▸ What you are asked to do: Locate each line below that includes "values" and reproduce it.

(Saved data entries)
(** * Analytics adapters: metric registry, time window, query building,
      request signing and response normalisation.

    Two express handlers are verified here:
    - the CDN adapter (GraphQL upstream): [METRIC_MAP], [ZONE_TOPN_CONFIG],
      [getTimeConfig] and the [/traffic] route;
    - the edge adapter (signed REST upstream): [METRIC_CONFIG],
      [percentEncode], [calculateSignature] and the [/traffic] route.

    Conventions of the embedding.
    - A JavaScript string is a [string]; for the ASCII text the adapters
      handle (dates, identifiers, query text) characters, UTF-16 code units
      and bytes coincide.  Where the edge adapter encodes a string
      ([encodeURIComponent], [TextEncoder], [URLSearchParams]) the
      [string] is the sequence of the bytes of its UTF-8 form.
    - A JavaScript number that holds a count, a byte total or a time value
      is an integer [Z]; [NaN] is [None] where the code can produce it.
      The values of the account-scope time series, which the CDN adapter
      adds up, are doubles, [JS.number], and their addition rounds as
      the one of the language does.
    - [undefined] is [None]; a parameter of [req.query] is a string or
      absent.
    - The clock ([new Date()]), the nonce, the credentials [getKeys()]
      finds and the replies of the upstream services are inputs; a
      handler is a tree whose nodes are its awaited upstream requests and
      whose leaves are the responses it sends.  [getKeys] itself is a
      function of the environment and of the text of [key.txt]. *)

From Stdlib Require Import ZArith List String Ascii Bool Lia.
From Stdlib Require Import Permutation Sorted DecimalString DecimalZ DecimalPos.
Import ListNotations.
Local Open Scope string_scope.
Local Open Scope Z_scope.

(** ** JavaScript prelude *)

Module JS.

(** Truthiness of a possibly undefined string: [undefined] and the empty
    string are falsy. *)
Definition truthy (o : option string) : bool :=
  match o with
  | Some s => negb (s =? "")%string
  | None => false
  end.
(** The control polygon (0, 0), (0, 14), (0, 28) with
    [max_segment_length = 6]: all that matters of [pow] is that it
    returns the square of 14 exactly, [pow(14.0, 2.0) = 196.0].  The
    estimate is 28/6 = 4.67, which the code truncates to 4 segments (5
    points) while the rounded count is 5. *)
Lemma adaptive_axis_polygon :
  c_pow (float_lit 14) (float_lit 2) = float_lit 196 ->
  truncated_estimate c_pow axis_p0 axis_p1 axis_p2 (float_lit 6) = Ok 4 /\
  adaptive_num_segments c_pow axis_p0 axis_p1 axis_p2 (float_lit 6) 3 20 = Ok 4 /\
  spec_num_segments c_pow axis_p0 axis_p1 axis_p2 (float_lit 6) 3 20 = Ok 5 /\
  length <$> adaptive_decompose_quadratic c_pow axis_p0 axis_p1 axis_p2 (float_lit 6) 3 20
    = Ok 5%nat.
Proof.
  intros Hpow.
  assert (distance_to c_pow axis_p0 axis_p1 = Ok (float_lit 14)) as H01.
  { unfold distance_to, axis_p0, axis_p1. cbn [pt_x pt_y].
    change (fsub (float_lit 0) (float_lit 0)) with fzero.
    change (fsub (float_lit 0) (float_lit 14)) with (float_lit (-14)).
    change (float_pow c_pow fzero 2) with (Ok fzero).
    change (float_pow c_pow (float_lit (-14)) 2)
      with (match c_pow (float_lit 14) (float_lit 2) with
            | S754_infinity _ => Raise OverflowError
            | ix => Ok ix
            end).
    rewrite Hpow. vm_compute. reflexivity. }
  assert (distance_to c_pow axis_p1 axis_p2 = Ok (float_lit 14)) as H12.
  { unfold distance_to, axis_p1, axis_p2. cbn [pt_x pt_y].
    change (fsub (float_lit 0) (float_lit 0)) with fzero.
    change (fsub (float_lit 14) (float_lit 28)) with (float_lit (-14)).
    change (float_pow c_pow fzero 2) with (Ok fzero).
    change (float_pow c_pow (float_lit (-14)) 2)
      with (match c_pow (float_lit 14) (float_lit 2) with
            | S754_infinity _ => Raise OverflowError
            | ix => Ok ix
            end).
    rewrite Hpow. vm_compute. reflexivity. }
  assert (truncated_estimate c_pow axis_p0 axis_p1 axis_p2 (float_lit 6) = Ok 4) as Hk.
  { unfold truncated_estimate. rewrite H01, H12. vm_compute. reflexivity. }
  split; [exact Hk|]. split; [|split].
  - unfold adaptive_num_segments. rewrite Hk. reflexivity.
  - unfold spec_num_segments. rewrite H01, H12. vm_compute. reflexivity.
  - rewrite adaptive_decompose_quadratic_stages.
    unfold adaptive_num_segments. rewrite Hk. vm_compute. reflexivity.
Qed.

End AdaptiveProperties.

Lemma adaptive_decompose_quadratic_count_witness :
  truncated_estimate pow_stand_in axis_p0 axis_p1 axis_p2 (float_lit 6) = Ok 4 /\
  adaptive_num_segments pow_stand_in axis_p0 axis_p1 axis_p2 (float_lit 6) 3 20 = Ok 4 /\
  (3 <= 20 -> 3 <= 4 <= 20) /\
  (1 <= 4 ->
   exists pts,
     adaptive_decompose_quadratic pow_stand_in axis_p0 axis_p1 axis_p2 (float_lit 6) 3 20
       = Ok pts /\
     length pts = 5%nat /\
     head pts = Some (quadratic_bezier axis_p0 axis_p1 axis_p2 (float_lit 0)) /\
     last pts = Some (quadratic_bezier axis_p0 axis_p1 axis_p2 (float_lit 1))).
Proof.
  split; [vm_compute; reflexivity|].
  apply (adaptive_decompose_quadratic_count pow_stand_in axis_p0 axis_p1 axis_p2
                                            (float_lit 6) 3 20 4).
  vm_compute. reflexivity.
Defined.

(** C6 as stated fails where rounding and truncation differ: a control
    polygon of length 28 with [max_segment_length = 6] gives 28/6 = 4.67,
    which the code truncates to 4 segments (5 points) while the rounded
    count is 5 (6 points).  The squares that occur, of 0.0 and of 14.0,
    are exact: the first is settled by the interpreter, the second is
    196.0 (see [adaptive_axis_polygon]). *)
Lemma adaptive_truncates_where_spec_rounds :
  adaptive_num_segments pow_stand_in axis_p0 axis_p1 axis_p2 (float_lit 6) 3 20 = Ok 4 /\
  spec_num_segments pow_stand_in axis_p0 axis_p1 axis_p2 (float_lit 6) 3 20 = Ok 5 /\
  length <$> adaptive_decompose_quadratic pow_stand_in axis_p0 axis_p1 axis_p2
               (float_lit 6) 3 20
    = Ok 5%nat.
Proof.
  apply (adaptive_axis_polygon pow_stand_in). vm_compute. reflexivity.
Qed.

(** Three further inputs on which the count or the list of C6 is not what
    the claim says: inverted bounds, a count of 0, and a length estimate
    that overflows. *)
Example adaptive_inverted_bounds :
  adaptive_num_segments pow_stand_in axis_p0 axis_p1 axis_p2 (float_lit 6) 10 5 = Ok 10.
Proof. vm_compute. reflexivity. Qed.

Example adaptive_zero_segments (c_pow : float -> float -> float) :
  adaptive_num_segments c_pow axis_p0 axis_p0 axis_p0 (float_lit 6) 0 20 = Ok 0 /\
  adaptive_decompose_quadratic c_pow axis_p0 axis_p0 axis_p0 (float_lit 6) 0 20
    = Raise ZeroDivisionError.
Proof. split; vm_compute; reflexivity. Qed.
(** [x < y] and [x > y] on floats: False as soon as one side is NaN. *)
Definition flt (x y : option Q) : bool :=
  match x, y with
  | Some a, Some b => Qltb a b
  | _, _ => false
  end.
Definition fgt (x y : option Q) : bool := flt y x.

(** Python's builtin [max(0, v)]: [v] when [v > 0] holds, else the first
    argument; so 0 for a [v] that is NaN, on which every comparison is
    False.  (The charts pass a centre line minus a multiple of a square
    root: when that is not a finite number it is NaN or -inf, never +inf.) *)
Definition py_max0 (v : num) : num :=
  match v with
  | Some q => Some (if Qltb 0 q then q else 0%Q)
  | None => Some 0%Q
  end.

Definition Qsum (l : list Q) : Q := fold_right Qplus 0%Q l.

(** [Series.mean()] / [np.mean] of finite numbers: NaN on an empty input. *)
Definition nmean (l : list Q) : num :=
  match l with
  | [] => None
  | _ => Some (Qsum l / inject_Z (Z.of_nat (length l)))%Q
  end.

Definition of_Zs (l : list Z) : list Q := map inject_Z l.

(** ** DataFrames *)

Definition cell : Type := option Q.

Record DataFrame : Type := mkDataFrame {
  index : list Z;
  columns : gmap string (list cell)
}.

(** [df[name]]: KeyError when the frame has no such column. *)
Definition getitem (df : DataFrame) (name : string) : result (list cell) :=
  match columns df !! name with
  | Some c => Ok c
  | None => Raise (KeyError name)
  end.

(** [df[name] = values] on the function's private copy of the frame. *)
Definition setitem (df : DataFrame) (name : string) (c : list cell) : DataFrame :=
  {| index := index df; columns := <[name := c]> (columns df) |}.

(** [Series.dropna()]: the non-NaN values, in order. *)
Definition dropna (c : list cell) : list Q := omap id c.

(** ** Square roots

    [np.sqrt] is an external routine.  The charts are embedded over any
    function [sqrt] on the non-negative rationals; what the proofs use of
    it is stated where they use it. *)

Definition nsqrt (sqrt : Q → Q) (a : num) : num :=
  match a with
  | Some x => if Qle_bool 0 x then Some (sqrt x) else None
  | None => None
  end.

(** A concrete square root, to four decimal places, for running the model. *)
Definition sqrt_4dp (x : Q) : Q :=
  Qmake (Z.sqrt (Qnum x * Zpos (Qden x) * 100000000)) (Qden x * 10000).

(** ** Helpers shared by the attribute charts *)

(** [spec is not None] *)
Definition is_not_None (spec : option Q) : bool :=
  match spec with Some _ => true | None => false end.

Definition Zsum (l : list Z) : Z := fold_right Z.add 0 l.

▸ Written solution:
      The values of the account-scope time series, which the CDN adapter
(** [df[name] = values] on the function's private copy of the frame. *)
(** [Series.dropna()]: the non-NaN values, in order. *)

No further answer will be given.